На другой день мать по-прежнему лежит без движения, безжизненное лицо покоится на подушке. Когда я подхожу к ней, она открывает глаза и смотрит на меня странным жестким, тусклым и словно бы невидящим меня взглядом. Она говорит, что хорошо спала, спрашивает, нашел ли я у себя виноград, который она велела подать. Она помнит, как я любил его в детстве. Мысль ее словно бы ищет опоры исключительно в материальных предметах: не осознавая полностью, что я здесь и почему, она беспокоится о моем завтраке.

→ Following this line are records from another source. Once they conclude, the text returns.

(** * Fixturer: the YAML fixture import engine (fixturer.go)

    A shallow embedding of the second generation of the package
    (the one with [ImportFixtures], [loadParsedData] and
    [pushInsertQueriesFromYmlToChannel]) and the properties of its
    import pipeline.

    Layout:
    - [GoStrings]   the two functions of package strings the code calls;
    - [Squirrel]    the insert builder the code drives;
    - [GoMap]       iteration over a Go map (order chosen by the runtime);
    - [Fixturer]    the package itself, over an explicit process state;
    - [ParseTasks]  the goroutines of the parse phase and their join, as a
                    step relation. *)

From Stdlib Require Import Ascii String.
From stdpp Require Import gmap strings list fin_maps.


Local Open Scope string_scope.
Local Open Scope list_scope.
Local Open Scope stdpp_scope.

(* ===================================================================== *)
(** ** Package strings *)
(* ===================================================================== *)

Module GoStrings.

(** strings.HasSuffix *)
Definition HasSuffix (s suffix : string) : bool :=
  let n := String.length s in
  let k := String.length suffix in
  if (k <=? n)%nat then String.eqb (String.substring (n - k) k s) suffix else false.

(** strings.TrimSuffix *)
Definition TrimSuffix (s suffix : string) : string :=
  if HasSuffix s suffix
  then String.substring 0 (String.length s - String.length suffix) s
  else s.

(** strings.Split with a one-character separator: the pieces between
    the separators, at least one piece. *)
Fixpoint Split (s : string) (sep : ascii) : list string :=
  match s with
  | EmptyString => [EmptyString]
  | String c s' =>
      if Ascii.eqb c sep then EmptyString :: Split s' sep
      else match Split s' sep with
           | piece :: pieces => String c piece :: pieces
           | [] => [String c EmptyString]
           end
  end.

(** White space as strings.TrimSpace sees it.  A Go string is a sequence
    of bytes; TrimSpace reads it as UTF-8 and takes off the runes for
    which unicode.IsSpace holds.  Below utf8.RuneSelf these are the
    bytes of the table [asciiSpace]: tab, line feed, vertical tab, form
    feed, carriage return and space. *)
Definition is_space (c : ascii) : bool :=
  let n := nat_of_ascii c in
  (n =? 32)%nat || ((9 <=? n)%nat && (n <=? 13)%nat).

(** The white-space runes of two bytes, by their encoding: U+0085 (C2 85)
    and U+00A0 (C2 A0). *)
Definition is_space2 (c1 c2 : ascii) : bool :=
  let b1 := nat_of_ascii c1 in
  let b2 := nat_of_ascii c2 in
  (b1 =? 194)%nat && ((b2 =? 133)%nat || (b2 =? 160)%nat).

(** The white-space runes of three bytes: U+1680 (E1 9A 80), U+2000 to
    U+200A (E2 80 80 to E2 80 8A), U+2028 and U+2029 (E2 80 A8, A9),
    U+202F (E2 80 AF), U+205F (E2 81 9F) and U+3000 (E3 80 80).  No rune
    of four bytes is white space. *)
Definition is_space3 (c1 c2 c3 : ascii) : bool :=
  let b1 := nat_of_ascii c1 in
  let b2 := nat_of_ascii c2 in
  let b3 := nat_of_ascii c3 in
  ((b1 =? 225)%nat && (b2 =? 154)%nat && (b3 =? 128)%nat)
  || ((b1 =? 226)%nat && (b2 =? 128)%nat
      && (((128 <=? b3)%nat && (b3 <=? 138)%nat)
          || (b3 =? 168)%nat || (b3 =? 169)%nat || (b3 =? 175)%nat))
  || ((b1 =? 226)%nat && (b2 =? 129)%nat && (b3 =? 159)%nat)
  || ((b1 =? 227)%nat && (b2 =? 128)%nat && (b3 =? 128)%nat).

Section Runes.

(** The tests for a white-space rune of one, two and three bytes, the
    bytes in the order in which the text is gone through. *)
Variable sp1 : ascii -> bool.
Variable sp2 : ascii -> ascii -> bool.
Variable sp3 : ascii -> ascii -> ascii -> bool.

(** The bytes begin with a white-space rune. *)
Definition space_front (l : list ascii) : bool :=
  match l with
  | [] => false
  | c1 :: l1 =>
      sp1 c1
      || match l1 with
         | [] => false
         | c2 :: l2 =>
             sp2 c1 c2
             || match l2 with
                | [] => false
                | c3 :: _ => sp3 c1 c2 c3
                end
         end
  end.

(** The white-space runes at the front taken off, rune by rune, up to
    the first rune that is none (a byte that begins no valid encoding
    decodes to utf8.RuneError, which is none). *)
Fixpoint trim_runes (l : list ascii) : list ascii :=
  match l with
  | [] => []
  | c1 :: l1 =>
      if sp1 c1 then trim_runes l1
      else match l1 with
           | [] => l
           | c2 :: l2 =>
               if sp2 c1 c2 then trim_runes l2
               else match l2 with
                    | [] => l
                    | c3 :: l3 => if sp3 c1 c2 c3 then trim_runes l3 else l
                    end
           end
  end.

End Runes.

(** strings.TrimLeftFunc(s, unicode.IsSpace) *)
Definition trim_left (l : list ascii) : list ascii :=
  trim_runes is_space is_space2 is_space3 l.

(** strings.TrimRightFunc(s, unicode.IsSpace): the same from the end.
    utf8.DecodeLastRuneInString finds a rune at the end exactly when
    the text ends with the encoding of that rune, so the bytes are gone
    through in reverse order. *)
Definition trim_right (l : list ascii) : list ascii :=
  rev (trim_runes is_space (fun c2 c1 => is_space2 c1 c2)
                  (fun c3 c2 c1 => is_space3 c1 c2 c3) (rev l)).

(** strings.TrimSpace *)
Definition TrimSpace (s : string) : string :=
  string_of_list_ascii (trim_right (trim_left (list_ascii_of_string s))).

End GoStrings.

(* ===================================================================== *)
(** ** YAML values and records *)
(* ===================================================================== *)

(** A decoded scalar ([interface{}] in the Go code).  [VAbsent] is not a
    YAML value: it is the marker a row holds for a column its record does
    not mention. *)
Inductive value : Type :=
  | VAbsent
  | VNull
  | VBool (b : bool)
  | VInt (z : Z)
  | VStr (s : string).

#[global] Instance value_eq_dec : EqDecision value.
Proof. solve_decision. Defined.

(** One fixture entry: [map[string]interface{}]. *)
Abbreviation item := (gmap string value).

(* ===================================================================== *)
(** ** Iteration over a Go map *)
(* ===================================================================== *)

Module GoMap.

(** The runtime picks the order in which [range] visits a map.  The
    choice is an input of the model: a list of picks, each naming (modulo
    the number of keys left) the next key to visit.  With no picks left
    the remaining keys come in the order of the representation. *)
Fixpoint shuffle {A} (picks : list nat) (l : list A) : list A :=
  match picks with
  | [] => l
  | n :: picks' =>
      match l !! (n mod length l)%nat with
      | Some x => x :: shuffle picks' (delete (n mod length l)%nat l)
      | None => l
      end
  end.

(** [for k := range m] over a set-like map [map[string]struct{}]. *)
Definition range_keys (picks : list nat) (m : gset string) : list string :=
  shuffle picks (elements m).

(** [for _, v := range m]. *)
Definition range_values {V} (picks : list nat) (m : gmap string V) : list V :=
  shuffle picks (snd <$> map_to_list m).

End GoMap.

(* ===================================================================== *)
(** ** The insert builder (package squirrel) *)
(* ===================================================================== *)

Module Squirrel.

В то же время она говорит о своей смерти, как о событии непреложном и уже почти совершившимся, неопределенном, легком и незначительном. Откуда мне это известно? Не знаю. Догадался, глядя на нее. Немощная, прикованная к постели, она овеяна некоей умиротворенной пророческой мыслью, не выраженной в ее полудетском лепете, но осеняющей ее ореолом величия.

По временам, повернув голову, я вижу в раскрытую дверь истертые, как край колодца, камни узенькой террасы. Я не испытываю угрызений совести оттого, что в присутствии умирающей любуюсь прекрасным голубовато-золотым утром. За окном, как и в комнате, я созерцаю свет, покой и еще что-то непознаваемое.

Мать говорит, что погода хороша и мне следует прогуляться.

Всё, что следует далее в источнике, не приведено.